[[ Data provided open ]]

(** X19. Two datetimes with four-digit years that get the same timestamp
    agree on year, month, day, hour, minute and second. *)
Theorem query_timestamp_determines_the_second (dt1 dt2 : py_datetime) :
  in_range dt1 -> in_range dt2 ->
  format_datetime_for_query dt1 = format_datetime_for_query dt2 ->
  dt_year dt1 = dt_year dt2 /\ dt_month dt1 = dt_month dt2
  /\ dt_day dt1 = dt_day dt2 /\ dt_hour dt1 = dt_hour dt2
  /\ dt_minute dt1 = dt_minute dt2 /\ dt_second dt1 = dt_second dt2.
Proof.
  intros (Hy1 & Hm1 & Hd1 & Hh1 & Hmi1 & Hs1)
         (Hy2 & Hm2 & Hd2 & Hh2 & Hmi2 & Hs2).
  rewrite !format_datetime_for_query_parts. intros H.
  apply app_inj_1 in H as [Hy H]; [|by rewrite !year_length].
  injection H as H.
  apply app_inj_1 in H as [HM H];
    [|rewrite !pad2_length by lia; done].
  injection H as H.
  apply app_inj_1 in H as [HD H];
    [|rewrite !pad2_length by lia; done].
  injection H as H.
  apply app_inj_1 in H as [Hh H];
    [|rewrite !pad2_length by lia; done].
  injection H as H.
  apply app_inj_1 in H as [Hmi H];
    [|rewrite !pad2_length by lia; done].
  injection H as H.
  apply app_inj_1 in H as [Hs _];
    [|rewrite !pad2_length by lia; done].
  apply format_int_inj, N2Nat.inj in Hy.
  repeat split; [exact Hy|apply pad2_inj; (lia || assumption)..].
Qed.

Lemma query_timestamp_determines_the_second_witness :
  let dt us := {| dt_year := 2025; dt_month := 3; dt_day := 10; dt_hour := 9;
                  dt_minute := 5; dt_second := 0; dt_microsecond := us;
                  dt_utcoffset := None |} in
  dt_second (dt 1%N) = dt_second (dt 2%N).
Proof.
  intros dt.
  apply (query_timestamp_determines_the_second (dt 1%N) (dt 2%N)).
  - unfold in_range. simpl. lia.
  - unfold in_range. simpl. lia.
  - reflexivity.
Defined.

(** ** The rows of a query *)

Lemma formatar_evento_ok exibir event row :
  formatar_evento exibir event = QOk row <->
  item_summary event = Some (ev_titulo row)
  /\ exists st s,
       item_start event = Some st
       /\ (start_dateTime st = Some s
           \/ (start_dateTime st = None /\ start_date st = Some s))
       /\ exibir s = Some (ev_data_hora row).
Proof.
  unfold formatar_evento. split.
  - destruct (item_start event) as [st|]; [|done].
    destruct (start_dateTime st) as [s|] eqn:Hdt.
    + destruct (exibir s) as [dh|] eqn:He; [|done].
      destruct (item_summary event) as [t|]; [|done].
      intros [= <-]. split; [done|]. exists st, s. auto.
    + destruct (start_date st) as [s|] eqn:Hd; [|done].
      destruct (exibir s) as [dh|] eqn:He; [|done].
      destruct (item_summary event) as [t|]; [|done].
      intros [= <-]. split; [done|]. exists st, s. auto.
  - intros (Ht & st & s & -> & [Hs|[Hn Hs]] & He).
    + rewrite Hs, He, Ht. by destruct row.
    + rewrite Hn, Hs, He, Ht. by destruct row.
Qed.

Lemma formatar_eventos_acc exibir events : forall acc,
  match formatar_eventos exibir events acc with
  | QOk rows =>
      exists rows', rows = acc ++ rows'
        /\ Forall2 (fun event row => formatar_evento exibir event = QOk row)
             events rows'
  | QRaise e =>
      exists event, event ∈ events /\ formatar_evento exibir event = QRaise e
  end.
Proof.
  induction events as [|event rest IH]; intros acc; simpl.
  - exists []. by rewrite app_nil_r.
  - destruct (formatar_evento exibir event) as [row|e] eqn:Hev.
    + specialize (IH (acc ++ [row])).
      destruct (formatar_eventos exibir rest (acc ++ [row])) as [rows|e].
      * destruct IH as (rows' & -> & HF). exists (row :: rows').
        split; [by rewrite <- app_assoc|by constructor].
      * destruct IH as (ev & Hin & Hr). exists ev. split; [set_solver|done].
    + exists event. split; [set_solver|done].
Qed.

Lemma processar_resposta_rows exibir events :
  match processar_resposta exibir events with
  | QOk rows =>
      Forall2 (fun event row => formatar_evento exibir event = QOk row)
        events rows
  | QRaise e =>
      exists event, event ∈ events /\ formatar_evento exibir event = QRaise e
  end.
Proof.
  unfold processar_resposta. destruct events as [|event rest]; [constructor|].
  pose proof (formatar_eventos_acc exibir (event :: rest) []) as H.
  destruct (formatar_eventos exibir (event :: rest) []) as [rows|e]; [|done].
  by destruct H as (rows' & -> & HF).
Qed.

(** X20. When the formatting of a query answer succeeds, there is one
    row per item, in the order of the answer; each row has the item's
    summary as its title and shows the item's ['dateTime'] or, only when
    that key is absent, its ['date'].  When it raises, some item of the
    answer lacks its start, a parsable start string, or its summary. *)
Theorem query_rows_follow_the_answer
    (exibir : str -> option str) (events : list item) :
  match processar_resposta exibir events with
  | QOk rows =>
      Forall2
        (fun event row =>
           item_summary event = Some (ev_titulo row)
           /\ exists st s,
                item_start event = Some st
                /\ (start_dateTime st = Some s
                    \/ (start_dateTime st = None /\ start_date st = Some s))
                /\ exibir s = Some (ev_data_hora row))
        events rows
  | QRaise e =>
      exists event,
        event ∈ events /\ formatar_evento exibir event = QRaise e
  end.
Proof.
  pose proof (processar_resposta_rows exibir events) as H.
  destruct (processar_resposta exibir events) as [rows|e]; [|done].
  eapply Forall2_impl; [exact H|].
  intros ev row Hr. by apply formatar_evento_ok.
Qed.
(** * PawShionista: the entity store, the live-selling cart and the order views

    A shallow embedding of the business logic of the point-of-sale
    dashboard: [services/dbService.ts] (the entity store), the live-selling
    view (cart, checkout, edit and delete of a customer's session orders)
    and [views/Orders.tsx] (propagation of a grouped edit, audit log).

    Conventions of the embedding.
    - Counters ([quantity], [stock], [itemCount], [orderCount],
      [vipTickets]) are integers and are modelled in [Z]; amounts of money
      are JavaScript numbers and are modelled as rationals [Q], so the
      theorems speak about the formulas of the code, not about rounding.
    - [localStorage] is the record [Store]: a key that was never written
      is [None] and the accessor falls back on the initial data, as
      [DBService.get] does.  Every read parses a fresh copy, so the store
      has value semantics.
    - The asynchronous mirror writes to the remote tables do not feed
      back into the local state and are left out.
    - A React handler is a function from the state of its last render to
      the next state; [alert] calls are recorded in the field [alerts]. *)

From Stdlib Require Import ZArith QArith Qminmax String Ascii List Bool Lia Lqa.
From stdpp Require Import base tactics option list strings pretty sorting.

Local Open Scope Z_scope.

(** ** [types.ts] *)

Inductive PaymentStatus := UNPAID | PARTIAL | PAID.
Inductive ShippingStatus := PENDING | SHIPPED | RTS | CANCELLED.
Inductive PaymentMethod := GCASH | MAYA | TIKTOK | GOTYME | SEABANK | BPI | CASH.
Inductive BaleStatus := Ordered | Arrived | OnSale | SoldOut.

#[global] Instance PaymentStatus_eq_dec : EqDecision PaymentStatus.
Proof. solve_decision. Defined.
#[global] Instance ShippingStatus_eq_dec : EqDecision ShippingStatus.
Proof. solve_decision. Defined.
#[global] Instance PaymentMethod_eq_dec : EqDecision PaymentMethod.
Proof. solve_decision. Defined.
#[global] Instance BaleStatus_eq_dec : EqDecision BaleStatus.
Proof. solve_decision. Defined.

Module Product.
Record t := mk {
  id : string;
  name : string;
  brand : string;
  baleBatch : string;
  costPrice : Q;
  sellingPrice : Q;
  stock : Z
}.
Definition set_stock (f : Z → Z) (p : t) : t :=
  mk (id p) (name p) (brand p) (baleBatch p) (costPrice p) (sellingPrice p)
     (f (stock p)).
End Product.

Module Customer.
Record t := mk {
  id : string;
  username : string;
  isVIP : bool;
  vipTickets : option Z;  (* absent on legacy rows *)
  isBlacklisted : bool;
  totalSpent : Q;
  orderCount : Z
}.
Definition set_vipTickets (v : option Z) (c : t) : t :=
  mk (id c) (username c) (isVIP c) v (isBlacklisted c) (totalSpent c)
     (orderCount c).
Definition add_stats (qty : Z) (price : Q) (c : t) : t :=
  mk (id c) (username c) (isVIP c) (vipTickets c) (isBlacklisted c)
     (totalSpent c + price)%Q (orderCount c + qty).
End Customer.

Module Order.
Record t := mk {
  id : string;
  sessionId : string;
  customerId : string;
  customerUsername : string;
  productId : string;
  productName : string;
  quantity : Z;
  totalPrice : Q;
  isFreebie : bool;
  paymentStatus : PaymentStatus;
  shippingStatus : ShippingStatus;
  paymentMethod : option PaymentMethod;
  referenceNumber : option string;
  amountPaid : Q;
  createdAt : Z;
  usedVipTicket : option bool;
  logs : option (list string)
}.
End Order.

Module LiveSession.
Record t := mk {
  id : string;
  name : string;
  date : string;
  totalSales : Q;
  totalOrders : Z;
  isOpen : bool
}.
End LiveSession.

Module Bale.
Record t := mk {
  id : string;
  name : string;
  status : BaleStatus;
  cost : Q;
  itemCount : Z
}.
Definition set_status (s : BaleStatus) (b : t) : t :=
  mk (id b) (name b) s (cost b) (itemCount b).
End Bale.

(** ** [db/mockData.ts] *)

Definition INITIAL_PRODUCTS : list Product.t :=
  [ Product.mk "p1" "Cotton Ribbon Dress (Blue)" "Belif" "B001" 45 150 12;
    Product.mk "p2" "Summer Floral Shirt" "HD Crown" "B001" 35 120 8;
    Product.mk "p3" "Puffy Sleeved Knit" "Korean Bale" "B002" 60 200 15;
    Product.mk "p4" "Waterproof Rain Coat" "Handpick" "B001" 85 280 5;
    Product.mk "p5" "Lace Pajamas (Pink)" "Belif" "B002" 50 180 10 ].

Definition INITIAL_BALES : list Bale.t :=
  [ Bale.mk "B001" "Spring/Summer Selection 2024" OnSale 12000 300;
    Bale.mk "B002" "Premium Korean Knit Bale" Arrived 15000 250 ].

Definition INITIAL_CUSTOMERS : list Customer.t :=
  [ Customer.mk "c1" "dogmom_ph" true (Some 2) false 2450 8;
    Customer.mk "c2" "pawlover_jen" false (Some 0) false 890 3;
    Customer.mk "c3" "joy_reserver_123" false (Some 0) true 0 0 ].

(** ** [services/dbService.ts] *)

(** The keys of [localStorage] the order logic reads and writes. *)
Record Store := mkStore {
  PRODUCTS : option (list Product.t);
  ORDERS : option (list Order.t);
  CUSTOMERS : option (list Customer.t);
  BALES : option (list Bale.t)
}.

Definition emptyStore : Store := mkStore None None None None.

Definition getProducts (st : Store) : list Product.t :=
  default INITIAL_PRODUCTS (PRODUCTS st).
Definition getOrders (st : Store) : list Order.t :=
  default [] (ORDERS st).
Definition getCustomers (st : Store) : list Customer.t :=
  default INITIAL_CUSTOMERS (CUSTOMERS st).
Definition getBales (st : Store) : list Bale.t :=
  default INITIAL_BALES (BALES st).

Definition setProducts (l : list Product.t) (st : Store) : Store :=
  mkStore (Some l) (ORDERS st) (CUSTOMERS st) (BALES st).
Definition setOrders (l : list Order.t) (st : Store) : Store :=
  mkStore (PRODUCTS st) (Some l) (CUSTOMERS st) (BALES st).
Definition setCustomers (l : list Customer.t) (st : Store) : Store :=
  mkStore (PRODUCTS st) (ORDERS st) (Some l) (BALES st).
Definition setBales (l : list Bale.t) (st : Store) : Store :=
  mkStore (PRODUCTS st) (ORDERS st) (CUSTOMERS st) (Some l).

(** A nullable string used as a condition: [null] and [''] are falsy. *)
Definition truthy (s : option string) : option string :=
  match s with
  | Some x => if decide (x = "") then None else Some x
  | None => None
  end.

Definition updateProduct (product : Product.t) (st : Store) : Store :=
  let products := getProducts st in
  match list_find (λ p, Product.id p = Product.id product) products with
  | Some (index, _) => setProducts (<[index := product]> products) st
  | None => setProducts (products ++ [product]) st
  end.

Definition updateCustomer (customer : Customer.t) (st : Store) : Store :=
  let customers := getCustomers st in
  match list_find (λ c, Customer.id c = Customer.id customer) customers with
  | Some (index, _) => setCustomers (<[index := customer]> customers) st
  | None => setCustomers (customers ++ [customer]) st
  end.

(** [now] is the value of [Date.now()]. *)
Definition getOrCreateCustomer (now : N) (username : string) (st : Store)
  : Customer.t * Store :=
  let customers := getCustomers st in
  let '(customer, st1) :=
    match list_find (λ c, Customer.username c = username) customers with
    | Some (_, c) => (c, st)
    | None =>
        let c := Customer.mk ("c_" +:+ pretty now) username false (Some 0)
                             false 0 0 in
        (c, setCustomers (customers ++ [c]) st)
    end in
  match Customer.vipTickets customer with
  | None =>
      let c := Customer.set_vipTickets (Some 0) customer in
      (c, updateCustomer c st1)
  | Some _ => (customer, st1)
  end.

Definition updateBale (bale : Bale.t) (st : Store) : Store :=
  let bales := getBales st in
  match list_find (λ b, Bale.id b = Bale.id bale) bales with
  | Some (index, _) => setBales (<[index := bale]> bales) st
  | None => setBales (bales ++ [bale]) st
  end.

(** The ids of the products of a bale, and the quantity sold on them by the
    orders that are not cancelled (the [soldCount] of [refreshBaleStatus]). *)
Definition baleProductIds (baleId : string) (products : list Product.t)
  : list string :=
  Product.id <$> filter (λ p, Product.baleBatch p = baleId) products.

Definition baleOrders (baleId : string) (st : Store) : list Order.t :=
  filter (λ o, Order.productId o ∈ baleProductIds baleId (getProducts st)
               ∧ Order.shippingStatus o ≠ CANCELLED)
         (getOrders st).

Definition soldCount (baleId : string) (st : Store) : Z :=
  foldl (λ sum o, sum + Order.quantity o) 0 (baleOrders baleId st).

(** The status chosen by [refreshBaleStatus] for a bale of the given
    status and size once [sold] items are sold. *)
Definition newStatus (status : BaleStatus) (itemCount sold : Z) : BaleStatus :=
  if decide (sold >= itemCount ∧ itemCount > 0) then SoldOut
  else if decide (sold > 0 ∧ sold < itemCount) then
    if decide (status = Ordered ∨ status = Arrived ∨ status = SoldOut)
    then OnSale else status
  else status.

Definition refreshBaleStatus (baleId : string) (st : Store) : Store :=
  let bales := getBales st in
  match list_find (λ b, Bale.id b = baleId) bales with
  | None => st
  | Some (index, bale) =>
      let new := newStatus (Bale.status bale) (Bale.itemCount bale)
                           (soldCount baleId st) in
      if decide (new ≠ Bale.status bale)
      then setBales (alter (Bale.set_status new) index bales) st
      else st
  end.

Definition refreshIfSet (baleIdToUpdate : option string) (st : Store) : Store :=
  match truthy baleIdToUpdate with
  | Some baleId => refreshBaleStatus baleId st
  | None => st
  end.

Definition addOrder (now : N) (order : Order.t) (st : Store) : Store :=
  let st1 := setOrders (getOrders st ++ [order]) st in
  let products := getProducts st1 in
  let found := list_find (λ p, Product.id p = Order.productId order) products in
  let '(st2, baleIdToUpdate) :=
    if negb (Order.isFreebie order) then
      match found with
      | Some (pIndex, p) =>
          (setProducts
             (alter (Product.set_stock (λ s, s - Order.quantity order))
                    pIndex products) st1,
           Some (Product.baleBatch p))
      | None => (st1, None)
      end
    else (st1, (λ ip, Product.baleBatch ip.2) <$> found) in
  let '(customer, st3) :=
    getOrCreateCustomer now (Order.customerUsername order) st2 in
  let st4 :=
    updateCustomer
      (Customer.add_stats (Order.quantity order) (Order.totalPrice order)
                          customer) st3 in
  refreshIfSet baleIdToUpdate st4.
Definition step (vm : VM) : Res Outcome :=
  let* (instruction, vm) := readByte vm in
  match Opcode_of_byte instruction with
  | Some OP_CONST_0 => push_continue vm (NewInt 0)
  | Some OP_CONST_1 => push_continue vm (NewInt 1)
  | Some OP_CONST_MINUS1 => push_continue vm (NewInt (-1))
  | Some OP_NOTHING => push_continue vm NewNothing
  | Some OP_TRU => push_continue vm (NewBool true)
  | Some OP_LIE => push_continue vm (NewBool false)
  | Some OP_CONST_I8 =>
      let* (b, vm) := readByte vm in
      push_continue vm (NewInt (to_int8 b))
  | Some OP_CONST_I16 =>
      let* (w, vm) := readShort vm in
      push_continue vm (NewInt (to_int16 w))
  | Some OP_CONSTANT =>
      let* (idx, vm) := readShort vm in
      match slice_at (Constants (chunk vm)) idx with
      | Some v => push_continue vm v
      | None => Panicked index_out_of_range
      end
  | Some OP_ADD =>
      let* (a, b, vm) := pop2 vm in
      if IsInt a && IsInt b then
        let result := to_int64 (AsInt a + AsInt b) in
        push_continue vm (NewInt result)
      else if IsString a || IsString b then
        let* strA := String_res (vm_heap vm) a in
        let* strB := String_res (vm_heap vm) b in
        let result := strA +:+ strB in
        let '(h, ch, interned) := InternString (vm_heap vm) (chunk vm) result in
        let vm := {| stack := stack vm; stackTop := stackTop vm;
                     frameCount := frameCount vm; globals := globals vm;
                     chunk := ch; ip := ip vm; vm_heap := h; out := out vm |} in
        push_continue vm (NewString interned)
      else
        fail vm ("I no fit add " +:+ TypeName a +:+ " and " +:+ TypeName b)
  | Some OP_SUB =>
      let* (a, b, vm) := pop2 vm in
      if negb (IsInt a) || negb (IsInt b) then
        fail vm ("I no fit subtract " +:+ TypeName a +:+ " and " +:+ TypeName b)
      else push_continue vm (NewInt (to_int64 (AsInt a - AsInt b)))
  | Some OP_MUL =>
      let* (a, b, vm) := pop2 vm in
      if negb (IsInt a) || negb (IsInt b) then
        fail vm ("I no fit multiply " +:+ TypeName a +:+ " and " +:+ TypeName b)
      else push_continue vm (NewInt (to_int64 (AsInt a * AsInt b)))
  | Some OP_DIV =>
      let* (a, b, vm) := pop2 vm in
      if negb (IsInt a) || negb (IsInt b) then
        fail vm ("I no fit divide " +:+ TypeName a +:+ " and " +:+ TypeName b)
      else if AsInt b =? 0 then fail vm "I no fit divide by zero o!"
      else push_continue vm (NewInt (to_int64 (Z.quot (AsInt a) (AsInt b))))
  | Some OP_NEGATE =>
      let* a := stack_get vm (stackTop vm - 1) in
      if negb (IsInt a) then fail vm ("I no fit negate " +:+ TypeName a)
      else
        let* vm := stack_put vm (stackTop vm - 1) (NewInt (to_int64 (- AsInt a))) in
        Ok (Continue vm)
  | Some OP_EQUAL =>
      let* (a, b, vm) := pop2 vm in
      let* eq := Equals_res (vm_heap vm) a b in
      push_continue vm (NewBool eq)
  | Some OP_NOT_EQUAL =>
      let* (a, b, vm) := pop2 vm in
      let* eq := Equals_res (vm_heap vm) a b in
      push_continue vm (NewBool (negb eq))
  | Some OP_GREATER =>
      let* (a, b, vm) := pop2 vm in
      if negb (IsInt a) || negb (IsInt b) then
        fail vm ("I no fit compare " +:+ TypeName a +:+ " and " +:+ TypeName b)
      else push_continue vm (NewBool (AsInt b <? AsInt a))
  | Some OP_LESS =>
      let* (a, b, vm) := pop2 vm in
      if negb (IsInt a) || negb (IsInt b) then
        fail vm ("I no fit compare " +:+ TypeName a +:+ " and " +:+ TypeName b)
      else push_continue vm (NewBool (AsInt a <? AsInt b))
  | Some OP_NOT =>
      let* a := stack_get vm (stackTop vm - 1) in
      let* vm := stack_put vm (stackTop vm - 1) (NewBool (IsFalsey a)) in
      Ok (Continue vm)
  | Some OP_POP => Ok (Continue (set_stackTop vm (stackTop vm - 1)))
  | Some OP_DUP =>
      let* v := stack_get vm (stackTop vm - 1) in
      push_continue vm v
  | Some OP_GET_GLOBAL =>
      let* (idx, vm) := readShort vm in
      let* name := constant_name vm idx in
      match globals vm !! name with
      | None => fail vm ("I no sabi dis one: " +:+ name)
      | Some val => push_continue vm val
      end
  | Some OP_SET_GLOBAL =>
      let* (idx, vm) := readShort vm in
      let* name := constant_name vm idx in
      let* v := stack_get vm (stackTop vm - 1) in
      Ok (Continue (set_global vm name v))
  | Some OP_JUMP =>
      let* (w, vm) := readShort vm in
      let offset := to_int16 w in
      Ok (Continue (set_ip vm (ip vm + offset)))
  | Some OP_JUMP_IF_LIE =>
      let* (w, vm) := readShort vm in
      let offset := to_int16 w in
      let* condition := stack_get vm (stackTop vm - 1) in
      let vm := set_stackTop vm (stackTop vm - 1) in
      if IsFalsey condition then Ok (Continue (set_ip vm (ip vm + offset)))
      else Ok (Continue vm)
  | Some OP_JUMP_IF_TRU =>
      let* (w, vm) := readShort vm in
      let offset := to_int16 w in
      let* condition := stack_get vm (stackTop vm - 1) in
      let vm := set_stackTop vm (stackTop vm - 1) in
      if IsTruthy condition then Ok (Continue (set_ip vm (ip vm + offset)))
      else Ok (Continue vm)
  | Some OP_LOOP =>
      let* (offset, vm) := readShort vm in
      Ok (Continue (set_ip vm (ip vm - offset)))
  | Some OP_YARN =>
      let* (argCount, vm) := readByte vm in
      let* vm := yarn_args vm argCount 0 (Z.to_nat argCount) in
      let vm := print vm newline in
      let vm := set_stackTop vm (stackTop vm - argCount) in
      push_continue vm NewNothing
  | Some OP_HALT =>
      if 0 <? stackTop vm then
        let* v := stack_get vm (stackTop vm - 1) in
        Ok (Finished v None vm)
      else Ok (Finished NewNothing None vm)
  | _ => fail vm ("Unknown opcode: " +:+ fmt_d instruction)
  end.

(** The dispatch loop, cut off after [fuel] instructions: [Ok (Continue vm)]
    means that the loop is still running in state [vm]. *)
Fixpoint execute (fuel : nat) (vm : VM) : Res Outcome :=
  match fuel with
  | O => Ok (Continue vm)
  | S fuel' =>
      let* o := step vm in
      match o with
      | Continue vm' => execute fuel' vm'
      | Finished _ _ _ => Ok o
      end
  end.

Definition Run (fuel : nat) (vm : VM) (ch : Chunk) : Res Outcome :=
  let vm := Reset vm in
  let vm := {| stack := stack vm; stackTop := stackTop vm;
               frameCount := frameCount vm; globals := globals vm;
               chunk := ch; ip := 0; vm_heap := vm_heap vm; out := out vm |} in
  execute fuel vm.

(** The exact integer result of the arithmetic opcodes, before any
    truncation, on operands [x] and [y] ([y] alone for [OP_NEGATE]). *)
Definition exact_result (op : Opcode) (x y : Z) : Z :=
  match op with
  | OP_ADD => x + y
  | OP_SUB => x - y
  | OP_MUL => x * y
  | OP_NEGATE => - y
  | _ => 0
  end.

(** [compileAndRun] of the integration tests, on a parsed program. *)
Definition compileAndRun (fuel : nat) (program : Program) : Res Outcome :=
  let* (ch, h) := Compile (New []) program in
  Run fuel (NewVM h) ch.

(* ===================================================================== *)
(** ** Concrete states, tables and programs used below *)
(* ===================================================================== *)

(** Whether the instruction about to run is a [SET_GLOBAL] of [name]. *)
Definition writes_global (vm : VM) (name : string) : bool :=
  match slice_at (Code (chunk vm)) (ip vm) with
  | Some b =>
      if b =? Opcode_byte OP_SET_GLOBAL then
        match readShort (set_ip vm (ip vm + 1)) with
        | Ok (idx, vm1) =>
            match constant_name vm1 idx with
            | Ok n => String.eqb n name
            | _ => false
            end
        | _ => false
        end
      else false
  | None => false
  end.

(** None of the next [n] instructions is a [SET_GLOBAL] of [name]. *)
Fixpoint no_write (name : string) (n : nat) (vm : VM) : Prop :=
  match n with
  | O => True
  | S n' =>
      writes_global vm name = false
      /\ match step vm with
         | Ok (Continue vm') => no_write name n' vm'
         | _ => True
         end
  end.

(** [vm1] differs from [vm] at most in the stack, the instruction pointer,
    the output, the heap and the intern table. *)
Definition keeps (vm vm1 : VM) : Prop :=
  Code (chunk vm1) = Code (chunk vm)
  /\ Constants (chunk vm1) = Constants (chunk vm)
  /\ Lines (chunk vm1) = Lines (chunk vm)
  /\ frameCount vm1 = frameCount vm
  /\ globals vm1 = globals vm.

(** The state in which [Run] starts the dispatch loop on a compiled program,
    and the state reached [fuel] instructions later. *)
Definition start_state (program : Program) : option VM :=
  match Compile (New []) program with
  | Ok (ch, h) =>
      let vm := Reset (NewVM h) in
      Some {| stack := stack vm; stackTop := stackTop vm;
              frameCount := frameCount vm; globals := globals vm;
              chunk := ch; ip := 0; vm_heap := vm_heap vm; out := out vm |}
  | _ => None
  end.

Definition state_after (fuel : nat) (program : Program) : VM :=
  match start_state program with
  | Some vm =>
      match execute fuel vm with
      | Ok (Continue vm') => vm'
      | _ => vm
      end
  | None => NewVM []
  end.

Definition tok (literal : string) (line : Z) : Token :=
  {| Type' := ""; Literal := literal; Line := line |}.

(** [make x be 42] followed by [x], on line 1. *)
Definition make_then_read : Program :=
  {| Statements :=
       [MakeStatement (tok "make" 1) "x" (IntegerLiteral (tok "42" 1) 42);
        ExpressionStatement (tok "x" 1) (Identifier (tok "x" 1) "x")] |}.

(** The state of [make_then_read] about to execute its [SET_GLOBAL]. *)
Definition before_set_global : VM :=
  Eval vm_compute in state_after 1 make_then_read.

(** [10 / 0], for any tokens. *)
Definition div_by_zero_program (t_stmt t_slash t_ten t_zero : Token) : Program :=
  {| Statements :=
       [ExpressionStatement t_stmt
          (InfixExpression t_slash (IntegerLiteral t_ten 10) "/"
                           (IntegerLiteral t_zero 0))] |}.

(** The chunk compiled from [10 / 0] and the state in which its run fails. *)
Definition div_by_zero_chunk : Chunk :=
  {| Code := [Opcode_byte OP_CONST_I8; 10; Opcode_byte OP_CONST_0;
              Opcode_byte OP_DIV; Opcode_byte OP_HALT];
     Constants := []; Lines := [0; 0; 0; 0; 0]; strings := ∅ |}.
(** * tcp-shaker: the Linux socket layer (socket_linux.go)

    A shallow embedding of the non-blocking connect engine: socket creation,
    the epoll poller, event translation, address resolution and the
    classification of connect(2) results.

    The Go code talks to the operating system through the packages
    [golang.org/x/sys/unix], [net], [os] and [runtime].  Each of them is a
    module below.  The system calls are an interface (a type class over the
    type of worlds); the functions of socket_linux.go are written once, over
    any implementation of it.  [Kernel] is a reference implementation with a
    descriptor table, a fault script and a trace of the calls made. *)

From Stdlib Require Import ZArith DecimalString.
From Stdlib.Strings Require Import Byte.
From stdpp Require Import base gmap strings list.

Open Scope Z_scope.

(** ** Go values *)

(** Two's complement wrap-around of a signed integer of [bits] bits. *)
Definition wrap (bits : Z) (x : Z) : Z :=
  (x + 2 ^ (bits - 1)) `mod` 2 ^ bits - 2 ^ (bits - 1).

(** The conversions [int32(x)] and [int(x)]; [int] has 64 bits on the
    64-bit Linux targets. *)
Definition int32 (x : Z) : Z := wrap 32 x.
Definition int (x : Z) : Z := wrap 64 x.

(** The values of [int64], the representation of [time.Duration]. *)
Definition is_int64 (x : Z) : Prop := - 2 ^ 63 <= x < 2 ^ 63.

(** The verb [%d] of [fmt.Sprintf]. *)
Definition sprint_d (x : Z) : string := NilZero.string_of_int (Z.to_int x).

[[ Data provided closed ]]

What needs to be done =>
Throughout the data, tally the lines that hold the string "once" and report the tally alone.

Task result =>
2